Chicago Teachers Union defies its own rules with $1.5M more in member dues to Johnson
To date, the Chicago Teachers Union and its affiliates have funneled nearly $5 million to the mayoral campaign of Brandon Johnson, ignoring member criticism and violating union rules.
The Chicago Teachers Union and its affiliates have bankrolled nearly 65% of Brandon Johnson’s campaign as they try to put their employee in the Chicago mayor’s office.
The most recent CTU contribution: $1.5 million described in CTU’s election board filing as “dues,” despite the fact the union’s own handbook promises members “dues are not used for political purposes.”
To date, the Chicago Teachers Union and its political action committee have funneled nearly $2.3 million to Johnson, according to the Illinois State Board of Elections. That is almost eight times more than the $291,000 it put into Toni Preckwinkle’s failed mayoral bid in 2019.
The CTU’s parent affiliates are also strongly behind Johnson, with more than $1.68 million from the American Federation of Teachers and more than $940,000 from the Illinois Federation of Teachers. Grand total: nearly $5 million.
The majority of Johnson’s $7.6 million in funding has come from unions. Less than 5% of it has come from individuals or non-union sources.
CTU representatives voted March 8 to use $8 per month of each member’s dues through June in support of Johnson’s mayoral bid, pledging up to $2 million to land the union’s lobbyist in the city’s top office.
While the union’s House of Delegates voted 70% in favor of using member dues to support Johnson, the use of dues for political purposes has drawn criticism from some union members who felt the vote lacked transparency and could potentially violate rules within the member handbook.
For at least the past five years, Johnson has been on the union payroll and taken in over $390,000 as a “legislative coordinator,” according to documents CTU filed with the U.S. Department of Labor. At the same time, he was also earning a salary as a Cook County Board commissioner.
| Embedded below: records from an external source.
(* ===== verification/Process.v ===== *)
(** The running process: the workers, the gap tracker and its goroutines, the
    announcement listener and the beacon listener, on the objects [main] makes
    them share. A run is a list of events, in the order in which the goroutines
    reach the shared objects; every run of the process looks to each worker
    like one of the runs of [ListenerProps]. *)
From Stdlib Require Import ZArith Lia.
From S2P Require Import Prelude Sha256 Frame Metrics Net Reassembly Dedup SubtreeGroup Wire Discovery.
From S2P Require Import Announce Nack NackSteps Egress Listener ListenerProps Filter Config Main.

Section Process.
Context `{FL : FrameLib} `{SL : ShardLib}.

(** The objects behind pointers are kept once: [shared] is the tracker, with the
    recorder everybody counts in and the endpoint registry, and [announcer]
    holds the group registry. A worker in [workers] owns its sinks, its
    duplicate set and its buffer; its filter holds the group registry as the
    worker last saw it. *)
Record Process := mkProcess {
  workers : list Worker;
  shared : Tracker;
  announcer : option Announce.Listener;
}.

(** A worker steps up to the shared objects, and leaves them as it made them. *)
Definition join (t : Tracker) (w : Worker) : Worker :=
  with_core w (set_tracker (core w) t (rec t)).
Definition leave (c : Core) (t : Tracker) : Tracker :=
  match tracker c with Some t' => with_flows t' (flows t') (w_rec c) | None => t end.

Definition on_worker (i : nat) (f : Worker -> option Worker) (p : Process) : option Process :=
  match workers p !! i with
  | None => Some p
  | Some w =>
      w ← f (join (shared p) w);
      Some (mkProcess (<[i := w]> (workers p)) (leave (core w) (shared p)) (announcer p))
  end.

Definition on_tracker (f : Tracker -> Tracker) (p : Process) : Process :=
  mkProcess (workers p) (f (shared p)) (announcer p).

(** The recorder behind the tracker's pointer. *)
Definition with_recorder (t : Tracker) (r : option Recorder) : Tracker := with_flows t (flows t) r.

Definition set_Rec (al : Announce.Listener) (r : option Recorder) : Announce.Listener :=
  {| Registry_ := Registry_ al; Announce.DefaultTTL := Announce.DefaultTTL al;
     Announce.SenderInclude := Announce.SenderInclude al;
     Announce.SenderExclude := Announce.SenderExclude al; Rec := r |}.

Definition on_announcer (f : Announce.Listener -> option Announce.Listener) (p : Process)
    : option Process :=
  match announcer p with
  | None => Some p
  | Some al =>
      al ← f (set_Rec al (rec (shared p)));
      Some (mkProcess (workers p) (with_recorder (shared p) (Rec al)) (Some al))
  end.

Definition on_beacon (f : BeaconListener -> BeaconListener) (t : Tracker) : Tracker :=
  let bl := f (mkBeaconListener (registry t) (rec t)) in
  with_sent t (bl_Registry bl) (bl_Rec bl) (wire t).

(** A [sendNACK] goroutine, the one at index [i], up to its send and from its
    read on. *)
Definition request (i : nat) iter (now : Z) (net : Network) (t : Tracker) : Tracker :=
  match flights t !! i with
  | Some (Launched e) => let '(t', n) := send_request iter now net e t in settle i (Awaiting e <$> n) t'
  | _ => t
  end.
Definition respond (i : nat) (now : Z) (net : Network) (t : Tracker) : Tracker :=
  match flights t !! i with
  | Some (Awaiting e n) => settle i None (send_response now net e n t)
  | _ => t
  end.

(** What can happen next. Worker [i] reads the group registry at some moment
    ([PView]) and reaches the tracker at another ([PData], [PTick]), with
    steps of the others in between. *)
Inductive PEvent :=
  | PView (i : nat)
  | PData (i : nat) (e : Env) (raw : bytes)
  | PTick (i : nat) (now : Z)
  | PSweep (w : walk) (now : Z) (drain : Z -> Z -> nat)
  | PDispatch
  | PRequest (i : nat) (iter : list EndpointEntry -> list EndpointEntry) (now : Z) (net : Network)
  | PResponse (i : nat) (now : Z) (net : Network)
  | PAnnounce (now : Z) (datagram : bytes) (from : Sockaddr)
  | PAnnounceTick (now : Z)
  | PBeacon (now : Z) (datagram : bytes)
  | PBeaconTick (now : Z).

(** Worker [i] looks at the group registry, when there is one. *)
Definition view (i : nat) (p : Process) : option Process :=
  match announcer p with
  | None => Some p
  | Some al => on_worker i (run_wop (WGroups (Registry_ al))) p
  end.

(** [None] is a panic. *)
Definition pstep (ev : PEvent) (p : Process) : option Process :=
  match ev with
  | PView i => view i p
  | PData i e raw => on_worker i (processFrame e raw) p
  | PTick i now => on_worker i (buffer_tick now) p
  | PSweep w now drain => Some (on_tracker (sweepOnce w now drain) p)
  | PDispatch => Some (on_tracker dispatch p)
  | PRequest i iter now net => Some (on_tracker (request i iter now net) p)
  | PResponse i now net => Some (on_tracker (respond i now net) p)
  | PAnnounce now d from => on_announcer (announce_datagram now d from) p
  | PAnnounceTick now => on_announcer (fun al => Some (announce_tick now al)) p
  | PBeacon now d => Some (on_tracker (on_beacon (beacon_datagram now d)) p)
  | PBeaconTick now => Some (on_tracker (on_beacon (beacon_tick now)) p)
  end.

Definition prun (evs : list PEvent) (p : Process) : option Process :=
  foldl (fun acc ev => acc ≫= pstep ev) (Some p) evs.

(** What the runtime guarantees: datagrams are bytes, and a map is walked over
    its keys. *)
Definition pevent_ok (ev : PEvent) : Prop :=
  match ev with
  | PData _ _ raw => Forall is_byte raw
  | PSweep w _ _ => fair_walk w
  | PRequest _ iter _ _ => fair iter
  | _ => True
  end.

(** ** The start *)

(** The loop of [run] over the workers: the first failure ends the process. *)
Fixpoint start_workers (cfg : Config) (io hio : nat -> SinkIO) (e : Env) (n i : nat)
    : list Worker + StartErr :=
  match n with
  | O => inl []
  | S n' =>
      let! w := start_worker cfg (io i) (hio i) e (Z.of_nat i) in
      let! ws := start_workers cfg io hio e n' (S i) in
      inl (w :: ws)
  end.

(** [run] up to the wait for a signal, when every set-up succeeds. *)
Definition start_process (cfg : Config) (io hio : nat -> SinkIO) (e : Env) : Process + StartErr :=
  let! ws := start_workers cfg io hio e (Z.to_nat (NumWorkers cfg)) 0 in
  inl (mkProcess ws (make_tracker cfg) (fst <$> make_announce cfg)).
End Process.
Johnson’s response to a question during the Feb. 7 WTTW mayoral forum doesn’t bode well for his ability to remain neutral toward the union if he were to negotiate with them as mayor when their contract is up in 2024. When asked where he differs from the CTU, Johnson answered, “What kind of question is that?” He never answered the question.
Johnson’s election night speech also highlighted CTU’s role in his mayoral bid. After thanking God and his family, his third priority in giving thanks went to the city’s government unions, including CTU.
His inability to distinguish himself from the union backing him makes it likely Johnson would continue pushing CTU’s agenda if he were mayor. That leaves the union negotiating with itself, and no one guarding taxpayers’ interests.